第6話 「尾行するぞー!」「おい!!」
ピピピピピ
うるさい?目覚ましがなった。
「ああああ、うるさい!」
バン! と音を立てて目覚まし時計を止めた。(ぶっ叩いた)
あたり一面緑の草原で魔法を出しまくる。誰にも迷惑がかからない夢の中で遊びまわっていたらいきなりあの音だ。ぶっ叩きたくもなるだろう
今日は何日だろう?学校は、、。なんてことを考えながらボーとしていた。
フワンフワンと頭に出てきた顔は、樹里と雪夜くんだった。そこまで思い出すと、一気に思考回路がフル回転し、一瞬で準備が終わった。
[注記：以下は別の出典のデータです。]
(* ===== verification/Errors.v ===== *)
(** * Error values

    [QueError] of [src/que/src/lib.rs] and [ShmemError] of
    [src/que/src/shmem.rs], with their conversions and messages.  [Errno] is
    nix's enumeration of the operating system's error numbers, kept as the
    number ([e as i32]). *)

From S2P Require Import Prelude.
From S2P Require Import Rust.

Definition Errno : Type := Z.
Definition EBADF : Errno := 9.
Definition ENOMEM : Errno := 12.
Definition EACCES : Errno := 13.

Inductive ShmemError : Type :=
  | BadFileDescriptor
  | AllocationFailedErr
  | InvalidPermissions
  | UnlinkError
  | ShmemErrno (e : Z).

#[export] Instance ShmemError_eq_dec : EqDecision ShmemError.
Proof. solve_decision. Defined.

Inductive QueError : Type :=
  | CorruptionDetected
  | InvalidSize
  | Uninitialized
  | IncorrectCapacity (capacity : Z)
  | QueShmemError (e : ShmemError)
  | Full.

#[export] Instance QueError_eq_dec : EqDecision QueError.
Proof. solve_decision. Defined.

(** [impl From<ShmemError> for QueError]. *)
Definition QueError_from (value : ShmemError) : QueError := QueShmemError value.

(** [impl From<Errno> for ShmemError]. *)
Definition ShmemError_from (e : Errno) : ShmemError :=
  if e =? EBADF then BadFileDescriptor
  else if e =? ENOMEM then AllocationFailedErr
  else if e =? EACCES then InvalidPermissions
  else ShmemErrno e.

(** [impl Debug for ShmemError]; [Display] prints the same text. *)
Definition ShmemError_fmt (self : ShmemError) : string :=
  match self with
  | BadFileDescriptor => "Bad file descriptor for shared memory object"
  | AllocationFailedErr =>
      "Failed to allocate shared memory. If using huge/gigantic pages, have you preallocated pages?"
  | InvalidPermissions =>
      "Invalid permissions for opening/mmaping shared memory object"
  | UnlinkError => "Failed to unlink huge page"
  | ShmemErrno e => "Other system error: " +:+ pretty e
  end.

(** The conversion keeps distinct error numbers apart: no information about
    the failed call is lost. *)
Lemma ShmemError_from_inj e1 e2 :
  ShmemError_from e1 = ShmemError_from e2 → e1 = e2.
Proof.
  unfold ShmemError_from, EBADF, ENOMEM, EACCES.
  bool_cases; intros E; simplify_eq; done.
Qed.

Lemma ShmemError_from_not_unlink e : ShmemError_from e ≠ UnlinkError.
Proof. unfold ShmemError_from. by bool_cases. Qed.

(** [impl Display for QueError]: the derived [Debug]. *)
Definition QueError_fmt (self : QueError) : string :=
  match self with
  | CorruptionDetected => "CorruptionDetected"
  | InvalidSize => "InvalidSize"
  | Uninitialized => "Uninitialized"
  | IncorrectCapacity capacity => "IncorrectCapacity(" +:+ pretty capacity +:+ ")"
  | QueShmemError e => "ShmemError(" +:+ ShmemError_fmt e +:+ ")"
  | Full => "Full"
  end.

Lemma ShmemError_fmt_inj e1 e2 : ShmemError_fmt e1 = ShmemError_fmt e2 → e1 = e2.
Proof. destruct e1, e2; cbn; intros H; by simplify_eq. Qed.

Lemma closing_inj s1 s2 : s1 +:+ ")" = s2 +:+ ")" → s1 = s2.
Proof.
  revert s2. induction s1 as [|a s1 IH]; intros [|b s2]; cbn; intros H; simplify_eq; try done.
  - by destruct s2.
  - by destruct s1.
  - f_equal. by apply IH.
Qed.

(** Different errors print different messages. *)
Lemma QueError_fmt_inj e1 e2 : QueError_fmt e1 = QueError_fmt e2 → e1 = e2.
Proof.
  destruct e1 as [| | |n1|s1|], e2 as [| | |n2|s2|]; cbn; try done; intros H; simplify_eq.
  - apply closing_inj in H. by apply (inj pretty) in H as ->.
  - f_equal. by apply ShmemError_fmt_inj, closing_inj.
Qed.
(魔法の力だぜ!)
そして移動魔法で学校に行った。
「樹里、樹里!昨日考えたんだけど、いい服見つかったよ。樹里も一緒に変装しようよ」
実は昨日私の分だけでなく、樹里の分まで用意してくれたのだ。
「えっ、舞夢が私に服を。」
「けどごめん私はちょっと遠慮しとく」
「いえ、鈴ちゃんが選びました」
「着ます」
「今樹里さぁ、選んだ人で決めたよね」
「うん。だって舞夢が選びそうな服って大体、全身黒ずくめとか夏なのに真冬の暑い格好とかろくなのないんだもん」
「あっ、そうそう。今回もそんなの考えてたけど鈴ちゃんに却下された」
「だろうね」
「ひどいよ〜」
もう樹里ったら私のファッションセンスをなんだと思っているわけ!?
こんな素晴らしい変装はないんだぞ!
でも、なんでか樹里や鈴ちゃんおばあちゃんたちにまでやめなさいって言われるんだよね。 なんでだろ?まあ気にしない気にしない。
「ってことで、」
「どんなことですか?」
と、樹里からツッコミが入った。
「ああ、こっちの話だから気にしないで。」
「では気を取り直して、尾行するぞー!」
「おい、話してるところ悪いが、本人のいる前で尾行するとかなんとか話すのやめたほうがいいぞ」
「なぬ、お主どれだけ耳がいいのだ!?」
「舞夢、あなたすごくおおきいこえでいってたよ」
「まじっすか」
「ああ」
「てめーには聞いとらんは」
「はいはい」
「それで舞夢、本人にバレたけどどうするの?」
「あー!そうだった。よくもきいてくれたな!」
「・・・」
氷道は何も言わずにそっぽを向いた。
「ちくしょー!!またあいつ無視しやがった!」
「舞夢落ち着いて」
「もうこうなったら意地だ!使える権力全て使ってやる!!」
「ちょっ、舞夢それはいくらなんでも…」
「やるって言ったらやるの!」
あんにゃろ絶対後悔させてやる。広い教室の中どまんなかでこうけついしたのであった。樹里はこうなった舞夢を止めることは不可能なこと走っているのでもう口出ししなかった。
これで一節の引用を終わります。